**TASK BRIEF**. Wherever the line with "(** Everything remembered" sits in the listing below, transcribe from it up to and including the line with "forall key fact, (key, fact)", exactly, and leave the remaining lines out.

----- RECORDS PROVIDED -----

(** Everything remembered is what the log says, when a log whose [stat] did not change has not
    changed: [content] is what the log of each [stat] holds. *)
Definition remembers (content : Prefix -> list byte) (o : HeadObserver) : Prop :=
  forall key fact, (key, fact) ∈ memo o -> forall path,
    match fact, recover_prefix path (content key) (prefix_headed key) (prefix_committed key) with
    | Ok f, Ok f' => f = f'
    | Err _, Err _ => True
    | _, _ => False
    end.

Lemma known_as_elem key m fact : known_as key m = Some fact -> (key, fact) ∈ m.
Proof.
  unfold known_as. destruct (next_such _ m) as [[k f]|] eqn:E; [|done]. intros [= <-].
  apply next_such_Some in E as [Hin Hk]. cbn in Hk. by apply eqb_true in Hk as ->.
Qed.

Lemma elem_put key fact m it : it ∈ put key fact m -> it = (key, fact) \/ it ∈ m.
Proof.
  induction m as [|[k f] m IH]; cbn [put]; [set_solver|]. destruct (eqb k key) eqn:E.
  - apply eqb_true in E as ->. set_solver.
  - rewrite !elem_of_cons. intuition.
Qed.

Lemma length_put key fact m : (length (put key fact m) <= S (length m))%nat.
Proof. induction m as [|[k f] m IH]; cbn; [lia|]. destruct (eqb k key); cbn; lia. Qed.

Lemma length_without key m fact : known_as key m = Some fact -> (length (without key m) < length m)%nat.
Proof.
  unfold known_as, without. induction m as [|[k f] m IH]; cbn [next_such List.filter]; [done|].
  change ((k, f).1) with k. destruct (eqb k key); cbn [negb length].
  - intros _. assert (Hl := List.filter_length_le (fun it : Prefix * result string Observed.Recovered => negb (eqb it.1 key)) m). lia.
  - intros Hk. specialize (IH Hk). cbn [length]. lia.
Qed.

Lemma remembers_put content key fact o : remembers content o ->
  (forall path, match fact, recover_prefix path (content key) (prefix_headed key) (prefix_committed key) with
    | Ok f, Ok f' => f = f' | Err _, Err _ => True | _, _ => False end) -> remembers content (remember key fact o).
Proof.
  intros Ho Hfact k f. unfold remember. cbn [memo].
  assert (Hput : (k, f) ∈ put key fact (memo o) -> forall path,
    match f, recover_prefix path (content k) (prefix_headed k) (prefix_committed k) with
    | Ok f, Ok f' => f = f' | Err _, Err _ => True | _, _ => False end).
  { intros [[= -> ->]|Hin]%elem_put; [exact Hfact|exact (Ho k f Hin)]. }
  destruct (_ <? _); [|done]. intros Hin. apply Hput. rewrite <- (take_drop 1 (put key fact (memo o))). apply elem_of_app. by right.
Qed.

-----
----- RECORDS PROVIDED -----

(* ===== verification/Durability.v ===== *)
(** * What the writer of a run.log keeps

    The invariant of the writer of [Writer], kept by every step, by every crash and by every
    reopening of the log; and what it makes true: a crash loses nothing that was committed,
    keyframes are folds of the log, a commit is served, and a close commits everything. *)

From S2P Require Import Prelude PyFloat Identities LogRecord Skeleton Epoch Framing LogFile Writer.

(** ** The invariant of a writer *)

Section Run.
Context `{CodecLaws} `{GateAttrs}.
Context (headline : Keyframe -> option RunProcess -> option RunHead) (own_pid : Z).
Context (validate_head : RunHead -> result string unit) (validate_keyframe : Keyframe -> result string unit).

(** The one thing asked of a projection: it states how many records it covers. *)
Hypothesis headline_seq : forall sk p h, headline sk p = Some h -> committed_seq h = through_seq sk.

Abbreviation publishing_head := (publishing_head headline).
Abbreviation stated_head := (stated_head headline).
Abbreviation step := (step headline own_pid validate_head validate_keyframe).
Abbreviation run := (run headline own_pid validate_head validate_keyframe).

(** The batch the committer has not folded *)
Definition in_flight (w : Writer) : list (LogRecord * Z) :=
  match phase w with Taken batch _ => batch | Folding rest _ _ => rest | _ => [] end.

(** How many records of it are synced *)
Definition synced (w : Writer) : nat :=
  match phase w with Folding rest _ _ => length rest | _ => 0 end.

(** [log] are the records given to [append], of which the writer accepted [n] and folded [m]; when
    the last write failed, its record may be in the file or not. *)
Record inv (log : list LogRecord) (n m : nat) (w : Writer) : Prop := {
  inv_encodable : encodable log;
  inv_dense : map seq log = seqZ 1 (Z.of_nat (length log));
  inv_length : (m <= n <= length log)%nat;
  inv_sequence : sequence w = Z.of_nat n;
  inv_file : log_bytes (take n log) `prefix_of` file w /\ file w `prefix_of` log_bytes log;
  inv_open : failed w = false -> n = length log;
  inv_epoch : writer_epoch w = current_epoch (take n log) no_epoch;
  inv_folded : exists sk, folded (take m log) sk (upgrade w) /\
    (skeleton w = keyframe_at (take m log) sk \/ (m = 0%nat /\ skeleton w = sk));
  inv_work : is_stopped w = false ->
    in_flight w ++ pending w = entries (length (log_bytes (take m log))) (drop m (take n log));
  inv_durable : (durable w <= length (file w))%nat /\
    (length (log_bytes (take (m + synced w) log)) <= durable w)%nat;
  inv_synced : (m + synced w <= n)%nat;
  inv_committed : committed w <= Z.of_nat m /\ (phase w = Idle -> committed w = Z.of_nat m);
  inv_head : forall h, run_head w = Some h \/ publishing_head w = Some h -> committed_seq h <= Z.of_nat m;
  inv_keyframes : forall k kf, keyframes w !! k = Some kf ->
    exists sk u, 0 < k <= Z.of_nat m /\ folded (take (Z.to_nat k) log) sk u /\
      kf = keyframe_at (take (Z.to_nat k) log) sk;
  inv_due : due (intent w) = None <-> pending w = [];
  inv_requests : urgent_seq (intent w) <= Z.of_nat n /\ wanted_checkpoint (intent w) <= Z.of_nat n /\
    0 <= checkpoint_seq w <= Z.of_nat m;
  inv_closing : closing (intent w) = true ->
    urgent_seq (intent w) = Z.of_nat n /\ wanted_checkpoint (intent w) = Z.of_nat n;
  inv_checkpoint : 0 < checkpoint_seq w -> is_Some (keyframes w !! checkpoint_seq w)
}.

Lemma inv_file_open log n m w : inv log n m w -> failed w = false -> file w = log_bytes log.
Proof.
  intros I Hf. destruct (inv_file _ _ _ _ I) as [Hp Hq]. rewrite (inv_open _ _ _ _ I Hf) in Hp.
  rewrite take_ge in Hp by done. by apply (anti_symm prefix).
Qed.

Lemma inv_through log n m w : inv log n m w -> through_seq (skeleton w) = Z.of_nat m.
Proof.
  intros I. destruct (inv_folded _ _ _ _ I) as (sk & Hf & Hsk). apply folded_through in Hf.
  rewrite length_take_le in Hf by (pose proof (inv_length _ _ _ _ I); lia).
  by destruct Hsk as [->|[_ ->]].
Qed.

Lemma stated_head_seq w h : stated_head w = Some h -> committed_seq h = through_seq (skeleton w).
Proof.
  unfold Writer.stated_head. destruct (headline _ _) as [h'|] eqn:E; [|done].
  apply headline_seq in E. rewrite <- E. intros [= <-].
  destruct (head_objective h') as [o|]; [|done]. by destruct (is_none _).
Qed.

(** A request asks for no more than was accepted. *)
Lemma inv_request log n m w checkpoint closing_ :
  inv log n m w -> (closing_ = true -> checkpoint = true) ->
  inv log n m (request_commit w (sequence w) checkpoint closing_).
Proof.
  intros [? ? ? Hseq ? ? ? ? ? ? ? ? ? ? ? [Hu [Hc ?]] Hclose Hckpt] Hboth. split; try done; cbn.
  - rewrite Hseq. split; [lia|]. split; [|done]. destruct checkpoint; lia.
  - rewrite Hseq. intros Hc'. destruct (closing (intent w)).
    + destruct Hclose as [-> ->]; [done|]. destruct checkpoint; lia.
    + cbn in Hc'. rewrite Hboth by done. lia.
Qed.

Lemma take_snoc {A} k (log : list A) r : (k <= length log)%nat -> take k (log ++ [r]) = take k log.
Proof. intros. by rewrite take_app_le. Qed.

-----

**OUTPUT FOR THIS TASK**.
(** Everything remembered is what the log says, when a log whose [stat] did not change has not
    changed: [content] is what the log of each [stat] holds. *)
Definition remembers (content : Prefix -> list byte) (o : HeadObserver) : Prop :=
  forall key fact, (key, fact) ∈ memo o -> forall path,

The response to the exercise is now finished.